§ **Task description**
Throughout the records below, find each line holding "owned" and copy it.

*** Listed entries Section Begins ***

Definition owned (ix : gmap (kind * string) loc) g : Prop :=
  ∀ ns l, ix !! (KNamespace, ns) = Some l → ∀ k e, ns_edge k = Some e →
    ∃ m, nbrs g l e = Some m ∧ ∀ name x,
      (m !! name = Some x → ix !! (k, path name ns) = Some x) ∧
      (k ≠ KSecret → ix !! (k, path name ns) = Some x → m !! name = Some x).

Definition routes_ok (ix : gmap (kind * string) loc) g : Prop :=
  ∀ key l r, ix !! (KRoute, key) = Some l → items g !! l = Some r →
    ∃ m1 m2, nbrs g l "namespace" = Some m1 ∧ (∀ k, k ∈ dom m1 → k = ns_of r) ∧
      nbrs g l "service" = Some m2 ∧ (size m2 ≤ 1)%nat.

Record inv a : Prop := {
  inv_typed : typed (gr a);
  inv_indexed : indexed (idx a) (items (gr a));
  inv_owned : owned (idx a) (gr a);
  inv_routes : routes_ok (idx a) (gr a) }.

Lemma inv_empty : inv a_empty.
Proof. by split; intros ??. Qed.

(** ** Views of the primitive changes *)

Lemma items_lookup g l : items g !! l = aitem <$> g !! l.
Proof. apply lookup_fmap. Qed.

Lemma items_set g l name m : items (set_nbrs g l name m) = items g.
Proof.
  apply map_eq. intros l'. rewrite !items_lookup. unfold set_nbrs.
  destruct (decide (l = l')) as [->|Hne].
  - rewrite lookup_alter_eq. by destruct (g !! l').
  - by rewrite lookup_alter_ne.
Qed.

Lemma items_insert g l av : items (<[l := av]> g) = <[l := aitem av]> (items g).
Proof. apply fmap_insert. Qed.

Lemma nbrs_insert_eq g l r es name : nbrs (<[l := AVertex r es]> g) l name = es !! name.
Proof. unfold nbrs. by rewrite lookup_insert_eq. Qed.

Lemma nbrs_insert_ne g l l' av name : l ≠ l' → nbrs (<[l := av]> g) l' name = nbrs g l' name.
Proof. intros Hne. unfold nbrs. by rewrite lookup_insert_ne. Qed.

Lemma nbrs_item g l av r l' name : g !! l = Some av →
  nbrs (<[l := AVertex r (aedges av)]> g) l' name = nbrs g l' name.
Proof.
  intros Hl. destruct (decide (l = l')) as [->|Hne]; [|by apply nbrs_insert_ne].
  rewrite nbrs_insert_eq. unfold nbrs. by rewrite Hl.
Qed.

Lemma nbrs_items g l name m : nbrs g l name = Some m → is_Some (items g !! l).
Proof. unfold nbrs. rewrite items_lookup. destruct (g !! l); [by eexists|done]. Qed.

(** ** typed *)

Lemma leads_to_mono g g' k name m :
  (∀ l r, items g !! l = Some r → ∃ r', items g' !! l = Some r' ∧ kindof r' = kindof r) →
  leads_to g k name m → leads_to g' k name m.
Proof.
  intros Hmono Hm key x Hx. destruct (Hm key x Hx) as (r & Hr & Hk).
  destruct (Hmono x r Hr) as (r' & Hr' & Hk'). exists r'. by rewrite Hk'.
Qed.

Lemma typed_new g l r names : typed g → g !! l = None →
  list_to_set names = (dom (schema (kindof r)) : gset string) →
  typed (<[l := AVertex r (gset_to_gmap ∅ (list_to_set names))]> g).
Proof.
  intros Hg Hl Hnames l' r' Hl' name.
  assert (Hmono : ∀ l0 r0, items g !! l0 = Some r0 → ∃ r1,
    items (<[l := AVertex r (gset_to_gmap ∅ (list_to_set names))]> g) !! l0 = Some r1 ∧
    kindof r1 = kindof r0).
  { intros l0 r0 Hl0. exists r0. rewrite items_insert, lookup_insert_ne; [done|].
    intros <-. by rewrite items_lookup, Hl in Hl0. }
  rewrite items_insert in Hl'. destruct (decide (l = l')) as [<-|Hne].
  - rewrite lookup_insert_eq in Hl'. injection Hl' as <-. cbn. rewrite nbrs_insert_eq, Hnames. split.
    + intros Hs%elem_of_dom. exists ∅. by apply lookup_gset_to_gmap_Some.
    + intros m Hm. apply lookup_gset_to_gmap_Some in Hm as [_ <-]. by intros ??.
  - rewrite lookup_insert_ne in Hl' by done. rewrite nbrs_insert_ne by done.
    destruct (Hg l' r' Hl' name) as [H1 H2]. split; [done|]. intros m Hm.
    eapply leads_to_mono; [exact Hmono|]. by apply H2.
Qed.

Lemma typed_item g l av r : typed g → g !! l = Some av → kindof r = kindof (aitem av) →
  typed (<[l := AVertex r (aedges av)]> g).
Proof.
  intros Hg Hl Hk l' r' Hl' name. rewrite nbrs_item by done.
  assert (Hmono : ∀ l0 r0, items g !! l0 = Some r0 → ∃ r1,
    items (<[l := AVertex r (aedges av)]> g) !! l0 = Some r1 ∧ kindof r1 = kindof r0).
  { intros l0 r0 Hl0. rewrite items_insert. destruct (decide (l = l0)) as [<-|Hne].
    - rewrite items_lookup, Hl in Hl0. injection Hl0 as <-. exists r. by rewrite lookup_insert_eq.
    - exists r0. by rewrite lookup_insert_ne. }
  assert (∃ r0, items g !! l' = Some r0 ∧ kindof r' = kindof r0) as (r0 & Hr0 & ->).
  { rewrite items_insert in Hl'. destruct (decide (l = l')) as [<-|Hne].
    - rewrite lookup_insert_eq in Hl'. injection Hl' as <-. exists (aitem av).
      by rewrite items_lookup, Hl.
    - rewrite lookup_insert_ne in Hl' by done. by exists r'. }
  destruct (Hg l' r0 Hr0 name) as [H1 H2]. split; [done|]. intros m Hm.
  eapply leads_to_mono; [exact Hmono|]. by apply H2.
Qed.

Lemma typed_set g l r name m : typed g → items g !! l = Some r → is_Some (nbrs g l name) →
  leads_to g (kindof r) name m → typed (set_nbrs g l name m).
Proof.
  intros Hg Hl [m0 Hm0] Hm l' r' Hl' name'. rewrite items_set in Hl'.
  destruct (Hg l' r' Hl' name') as [H1 H2].
  destruct (decide ((l, name) = (l', name'))) as [[= <- <-]|Hne].
  - erewrite nbrs_set_eq by done. simplify_eq. split; [by eexists|].
    intros m' [= <-] key x Hx. rewrite items_set. by apply (Hm key).
  - rewrite nbrs_set_ne by done. split; [done|]. intros m' Hm' key x Hx. rewrite items_set.
    by apply (H2 m' Hm' key).
Qed.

*** Listed entries Section Ends ***

§ **Finished exercise**
Definition owned (ix : gmap (kind * string) loc) g : Prop :=
  inv_owned : owned (idx a) (gr a);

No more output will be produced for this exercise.